- _Exercise_
In the entries below, find the line with "Fixpoint parse_loop (fuel" and the line with "- apply repeat_app.". Return those two lines and all lines between them, exactly.

- _Given entries_
(** The URL the data source requests. *)
Definition suggestionsURL (t : authTransport) (data : HostSuggestionsDataSourceModel)
  : string :=
  BaseURL t ++ suggestionsPath ++ "?" ++ Values_Encode (queryParams data).

(** The mapping of the decoded array into the data model. *)
Definition withResults (data : HostSuggestionsDataSourceModel) (apiResponse : list apiHost)
  : HostSuggestionsDataSourceModel :=
  mkSuggestions
    (ds_ID data) (ds_Name data) (ds_Address data) (ds_IsActive data)
    (ds_Type data) (ds_Category data) (ds_Platform data) (ds_IsGateway data)
    (ds_ExcludePlatform data) (ds_Domain data) (ds_Protocols data)
    (ds_DomainEnabled data) (ds_PingEnabled data) (ds_GatherFactsEnabled data)
    (ds_ChangeSecretEnabled data) (ds_PushAccountEnabled data)
    (ds_VerifyAccountEnabled data) (ds_GatherAccountsEnabled data)
    (ds_Search data) (ds_Order data) (ds_Limit data) (ds_Offset data)
    (map (fun result => mkHostModel (StringValue (api_ID result))
                                    (StringValue (api_Name result)))
         apiResponse)
    (Int64Value (Z.of_nat (List.length apiResponse)))
    StringNull
    StringNull.

(** [HostSuggestionsDataSource.Read] *)
Definition HostSuggestionsDataSource_Read
    (client : option Client) (data : HostSuggestionsDataSourceModel)
  : M HostSuggestionsDataSourceModel :=
  t <- transportOf client ;;
  let fullURL := suggestionsURL t data in
  match NewRequestWithContext MethodGet fullURL None with
  | inl err => stop (AddError "Failed to create HTTP request" ("Error: " ++ err))
  | inr httpReq =>
    r <- resourceClient_Do client httpReq ;;
    match r with
    | inl err => stop (AddError "Failed to send HTTP request" ("Error: " ++ err))
    | inr httpResp =>
      if negb (StatusCode httpResp =? StatusOK) then
        stop (AddError "Unexpected HTTP response status"
                ("Received status code: " ++ fmt_d (StatusCode httpResp)))
      else
        match DecodeHosts rt (RespBody httpResp) with
        | inl err => stop (AddError "Failed to decode JSON response" ("Error: " ++ err))
        | inr apiResponse => ret (withResults data apiResponse)
        end
    end
  end.

(** The framework's response to a data source read: the state is empty
    until [resp.State.Set] stores the model. *)
Definition readDataSource (client : option Client) (data : HostSuggestionsDataSourceModel)
    (net : Network)
  : option (Reply (option HostSuggestionsDataSourceModel)) * list Request :=
  let (r, log) := run (HostSuggestionsDataSource_Read client data) net in
  (reply None Some r, log).

(* ===================================================================== *)
(** * resource_assets_host.go: the host resource *)
(* ===================================================================== *)

Record JumpServerHostResourceModel : Type := mkHost {
  ID : TString;
  Name : TString;
  IP : TString;
  Platform : TString;
  NodesDisplay : TList TString;
  Protocols : TList AttrValue
}.
(** * sort_by_qed: a verified model of [scripts/sort_by_qed.py]

    The script reads a CSV file, orders its records by the number held in
    one column (largest first) and writes them back under the same header.
    This development embeds the script's functions in Rocq and proves, or
    refutes on explicit inputs, the properties stated for them.

    Conventions of the model.
    - A Python [str] is a Rocq [string]; a character is a Unicode code
      point below 256, so [str.lower] and [float] are the ones CPython
      computes on such text.
    - A Python [float] is an IEEE 754 binary64 value, [spec_float] with
      precision 53 and maximal exponent 1024.
    - An exception is a value of [exn]; a computation that may raise
      returns [result]. *)

From Stdlib Require Import ZArith Ascii String Floats.SpecFloat.
From stdpp Require Import gmap strings list sorting pretty.

Local Open Scope string_scope.

#[local] Set Warnings "-clear-no-such-hyp".

(** ** Exceptions *)

Inductive exn :=
  | TypeError
  | ValueError
  | AttributeError
  | FileNotFoundError
  | SystemExit (msg : string).

Inductive result (A : Type) :=
  | Ok (a : A)
  | Raise (e : exn).
Arguments Ok {A} a.
Arguments Raise {A} e.

#[export] Instance result_ret : MRet result := fun A a => Ok a.

#[export] Instance result_bind : MBind result := fun A B k m =>
  match m with
  | Ok a => k a
  | Raise e => Raise e
  end.

(** [try: body except handled: handler].  An exception that the clause
    does not name goes on to the caller. *)
Definition try_except {A} (body : result A) (handled : exn -> bool)
    (handler : result A) : result A :=
  match body with
  | Ok a => Ok a
  | Raise e => if handled e then handler else Raise e
  end.

(** The calls of a comprehension or of [map], left to right, stopping at
    the first one that raises. *)
Fixpoint map_result {A B} (f : A -> result B) (l : list A) : result (list B) :=
  match l with
  | [] => Ok []
  | x :: l' => y ← f x; ys ← map_result f l'; Ok (y :: ys)
  end.

(** ** Text *)

Definition ord (c : ascii) : nat := nat_of_ascii c.

Definition between (lo hi n : nat) : bool := (lo <=? n)%nat && (n <=? hi)%nat.

(** [str.lower] on one character: A-Z, and the capital letters of the
    Latin-1 block (U+00C0-U+00DE without the multiplication sign). *)
Definition lower_char (c : ascii) : ascii :=
  let n := ord c in
  if between 65 90 n || (between 192 222 n && negb (n =? 215)%nat)
  then ascii_of_nat (n + 32)
  else c.
Fixpoint parse_loop (fuel : nat) (lines : list jstr) (i : nat)
         (entries : list SrtEntry) : option (list SrtEntry) :=
  if length lines <=? i then Some entries else
  match fuel with
  | 0 => None
  | S fuel' =>
      match parse_step lines i entries with
      | Break es => Some es
      | Continue i' es => parse_loop fuel' lines i' es
      end
  end.

(** [entries.sort((a, b) => a.start - b.start)]: the sort is stable.  The
    difference of two doubles is rounded to a double of the same sign
    (gradual underflow keeps it from becoming zero), so the order is that of
    the exact values. *)
Fixpoint insert_by_start (e : SrtEntry) (l : list SrtEntry) : list SrtEntry :=
  match l with
  | [] => [e]
  | x :: l' =>
      if Qle_bool (start e) (start x) then e :: l
      else x :: insert_by_start e l'
  end.

Definition sort_by_start (l : list SrtEntry) : list SrtEntry :=
  fold_right insert_by_start [] l.

Definition parseSrt_lines (raw : jstr) : list jstr :=
  split_on 10 (replace_all [ one (isCh 13) ] (const_str []) raw).

(** [None] would be a scan that ran out of fuel; [parse_loop_total] below
    shows that it does not happen. *)
Definition parseSrt_opt (raw : jstr) : option (list SrtEntry) :=
  if is_empty raw then Some []
  else
    let lines := parseSrt_lines raw in
    match parse_loop (length lines) lines 0 [] with
    | Some entries => Some (sort_by_start entries)
    | None => None
    end.

Definition parseSrt (raw : jstr) : list SrtEntry :=
  match parseSrt_opt raw with Some es => es | None => [] end.

Definition LF : jstr := [10%N].
Lemma sum_columns_length (c : nat) :
  forall rs,
    Forall (fun r => length r = c) rs ->
    length (fold_right (zipWith Rplus) (repeat 0 c) rs) = c.
Proof.
  induction 1 as [| r rs Hr _ IH]; simpl.
  - apply repeat_length.
  - rewrite zipWith_length, IH. lia.
Qed.

Lemma sum_columns_zip_app (ca cb : nat) :
  forall ra rb,
    Forall (fun r => length r = ca) ra ->
    Forall (fun r => length r = cb) rb ->
    length ra = length rb ->
    fold_right (zipWith Rplus) (repeat 0 (ca + cb)) (zipWith (@app R) ra rb)
    = fold_right (zipWith Rplus) (repeat 0 ca) ra
      ++ fold_right (zipWith Rplus) (repeat 0 cb) rb.
Proof.
  induction ra as [| a ra IH]; intros [| b rb] HA HB Hlen; simpl in *;
    try discriminate.
  - apply repeat_app.
  - inversion HA; inversion HB; subst.
    rewrite IH by (assumption || lia).
    apply zipWith_app. rewrite sum_columns_length by assumption. reflexivity.
Qed.

Section Hcat.

Variables A B : Tensor.
Hypothesis wfA : wf A.
Hypothesis wfB : wf B.
Hypothesis same_rows : nrows A = nrows B.

Lemma nrows_hcat : nrows (hcat A B) = nrows A.
Proof.
  unfold nrows, hcat in *. cbn. rewrite zipWith_length. lia.
Qed.

Lemma wf_hcat : wf (hcat A B).
Proof. apply rows_length_zip_app; assumption. Qed.

Lemma tmap_hcat (f : R -> R) : tmap f (hcat A B) = hcat (tmap f A) (tmap f B).
Proof.
  unfold tmap, hcat. cbn. f_equal.
  rewrite map_zipWith, zipWith_map_l, zipWith_map_r.
  apply zipWith_ext_in. intros a b _ _. apply map_app.
Qed.
(** * Edward Voice AI: turn-taking and conversation state

    A shallow embedding of the voice-activity detector ([vad.py]) and of the
    conversation manager and response orchestrator ([ai_brain.py], with the
    trait table of [audio_utils.py]), and the properties of the written
    specification checked against them.  Further sections embed the
    recording loop ([record_until_silence] of [vad.py], [voice_input.py])
    and the catalogue of recorded responses with the functions that speak
    from it ([voice_responses.py], [audio_utils.py], [text_to_speech.py]).

    Conventions of the embedding.
    - A Python [str] is a [string] whose characters are read as code points
      below 256; [isspace] and [lower] follow Python on that range, and
      [capitalize] on the letters whose capital stays in it.
    - Python [int] is [Z]; list lengths and indices that cannot be negative
      are [nat].
    - A NumPy frame is a list of samples: rationals for a float32 frame
      (the dtype of the input stream), integers for a 16-bit frame.  The
      product [x * 32767] is rounded to float32 as NumPy rounds it; the
      mean of the energy fallback is read exactly.
    - Code that raises, draws random numbers, reads the clock or touches
      files runs in the monad [M]: a state monad over [World] whose result
      is either a value or the exception raised.  The state survives a
      raise, as it does in Python. *)

From Stdlib Require Import ZArith QArith Qabs List String Ascii Lia Bool.
From stdpp Require Import base gmap sets strings.

#[local] Set Warnings "-clear-no-such-hyp".
Import ListNotations.

(* ================================================================== *)
(** ** Python built-ins used by the program *)
(* ================================================================== *)

Module Py.

(** [l[i:]] for a possibly negative [i]. *)
Definition slice_from {A : Type} (i : Z) (l : list A) : list A :=
  let n := Z.of_nat (length l) in
  let start := if (i <? 0)%Z then Z.max 0 (n + i) else Z.min i n in
  drop (Z.to_nat start) l.

(** [c.isspace()] on code points below 256. *)
Definition isspace (c : ascii) : bool :=
  let n := nat_of_ascii c in
  ((9 <=? n) && (n <=? 13)) || ((28 <=? n) && (n <=? 32))
  || (n =? 133) || (n =? 160).

Definition is_upper (n : nat) : bool :=
  ((65 <=? n) && (n <=? 90))
  || ((192 <=? n) && (n <=? 222) && negb (n =? 215)).

Definition is_lower (n : nat) : bool :=
  ((97 <=? n) && (n <=? 122))
  || ((224 <=? n) && (n <=? 254) && negb (n =? 247)).

Definition lower_char (c : ascii) : ascii :=
  let n := nat_of_ascii c in
  if is_upper n then ascii_of_nat (n + 32) else c.

Definition upper_char (c : ascii) : ascii :=
  let n := nat_of_ascii c in
  if is_lower n then ascii_of_nat (n - 32) else c.

Fixpoint map_string (f : ascii -> ascii) (s : string) : string :=
  match s with
  | EmptyString => EmptyString
  | String c r => String (f c) (map_string f r)
  end.

(** [s.lower()] *)
Definition lower (s : string) : string := map_string lower_char s.

(** [s.capitalize()] *)
Definition capitalize (s : string) : string :=
  match s with
  | EmptyString => EmptyString
  | String c r => String (upper_char c) (lower r)
  end.

Fixpoint lstrip_by (p : ascii -> bool) (s : string) : string :=
  match s with
  | EmptyString => EmptyString
  | String c r => if p c then lstrip_by p r else s
  end.

Fixpoint rstrip_by (p : ascii -> bool) (s : string) : string :=
  match s with
  | EmptyString => EmptyString
  | String c r =>
      match rstrip_by p r with
      | EmptyString => if p c then EmptyString else String c EmptyString
      | r' => String c r'
      end
  end.

(** [s.strip()] *)
Definition strip (s : string) : string := rstrip_by isspace (lstrip_by isspace s).

Fixpoint mem_char (c : ascii) (chars : string) : bool :=
  match chars with
  | EmptyString => false
  | String d r => Ascii.eqb c d || mem_char c r
  end.

(** [s.rstrip(chars)] *)
Definition rstrip_chars (chars s : string) : string :=
  rstrip_by (fun c => mem_char c chars) s.

(** [s.split()]: the maximal runs of non-whitespace characters. *)
Fixpoint split (s : string) : list string :=
  match s with
  | EmptyString => []
  | String c r =>
      if isspace c then split r
      else match r with
           | EmptyString => [String c EmptyString]
           | String d _ =>
               if isspace d then String c EmptyString :: split r
               else match split r with
                    | w :: ws => String c w :: ws
                    | [] => [String c EmptyString]
                    end
           end
  end.

(** [s.startswith(p)], returning what follows the prefix. *)
Fixpoint strip_prefix (p s : string) : option string :=
  match p with
  | EmptyString => Some s
  | String a p' =>
      match s with
      | EmptyString => None
      | String b s' => if Ascii.eqb a b then strip_prefix p' s' else None
      end
  end.

Definition startswith (p s : string) : bool :=
  match strip_prefix p s with Some _ => true | None => false end.

(** [s.endswith(p)]: some suffix of [s] is [p]. *)
Fixpoint endswith (p s : string) : bool :=
  String.eqb p s
  || match s with
     | EmptyString => false
     | String _ r => endswith p r
     end.

(** [s.partition(sep)] at the leftmost occurrence of a non-empty [sep];
    [None] when [sep] does not occur. *)
Fixpoint partition (sep s : string) : option (string * string) :=
  match strip_prefix sep s with
  | Some post => Some (EmptyString, post)
  | None =>
      match s with
      | EmptyString => None
      | String c r =>
          match partition sep r with
          | Some (pre, post) => Some (String c pre, post)
          | None => None
          end
      end
  end.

- _Task solution_
Fixpoint parse_loop (fuel : nat) (lines : list jstr) (i : nat)
         (entries : list SrtEntry) : option (list SrtEntry) :=
  if length lines <=? i then Some entries else
  match fuel with
  | 0 => None
  | S fuel' =>
      match parse_step lines i entries with
      | Break es => Some es
      | Continue i' es => parse_loop fuel' lines i' es
      end
  end.

(** [entries.sort((a, b) => a.start - b.start)]: the sort is stable.  The
    difference of two doubles is rounded to a double of the same sign
    (gradual underflow keeps it from becoming zero), so the order is that of
    the exact values. *)
Fixpoint insert_by_start (e : SrtEntry) (l : list SrtEntry) : list SrtEntry :=
  match l with
  | [] => [e]
  | x :: l' =>
      if Qle_bool (start e) (start x) then e :: l
      else x :: insert_by_start e l'
  end.

Definition sort_by_start (l : list SrtEntry) : list SrtEntry :=
  fold_right insert_by_start [] l.

Definition parseSrt_lines (raw : jstr) : list jstr :=
  split_on 10 (replace_all [ one (isCh 13) ] (const_str []) raw).

(** [None] would be a scan that ran out of fuel; [parse_loop_total] below
    shows that it does not happen. *)
Definition parseSrt_opt (raw : jstr) : option (list SrtEntry) :=
  if is_empty raw then Some []
  else
    let lines := parseSrt_lines raw in
    match parse_loop (length lines) lines 0 [] with
    | Some entries => Some (sort_by_start entries)
    | None => None
    end.

Definition parseSrt (raw : jstr) : list SrtEntry :=
  match parseSrt_opt raw with Some es => es | None => [] end.

Definition LF : jstr := [10%N].
Lemma sum_columns_length (c : nat) :
  forall rs,
    Forall (fun r => length r = c) rs ->
    length (fold_right (zipWith Rplus) (repeat 0 c) rs) = c.
Proof.
  induction 1 as [| r rs Hr _ IH]; simpl.
  - apply repeat_length.
  - rewrite zipWith_length, IH. lia.
Qed.

Lemma sum_columns_zip_app (ca cb : nat) :
  forall ra rb,
    Forall (fun r => length r = ca) ra ->
    Forall (fun r => length r = cb) rb ->
    length ra = length rb ->
    fold_right (zipWith Rplus) (repeat 0 (ca + cb)) (zipWith (@app R) ra rb)
    = fold_right (zipWith Rplus) (repeat 0 ca) ra
      ++ fold_right (zipWith Rplus) (repeat 0 cb) rb.
Proof.
  induction ra as [| a ra IH]; intros [| b rb] HA HB Hlen; simpl in *;
    try discriminate.
  - apply repeat_app.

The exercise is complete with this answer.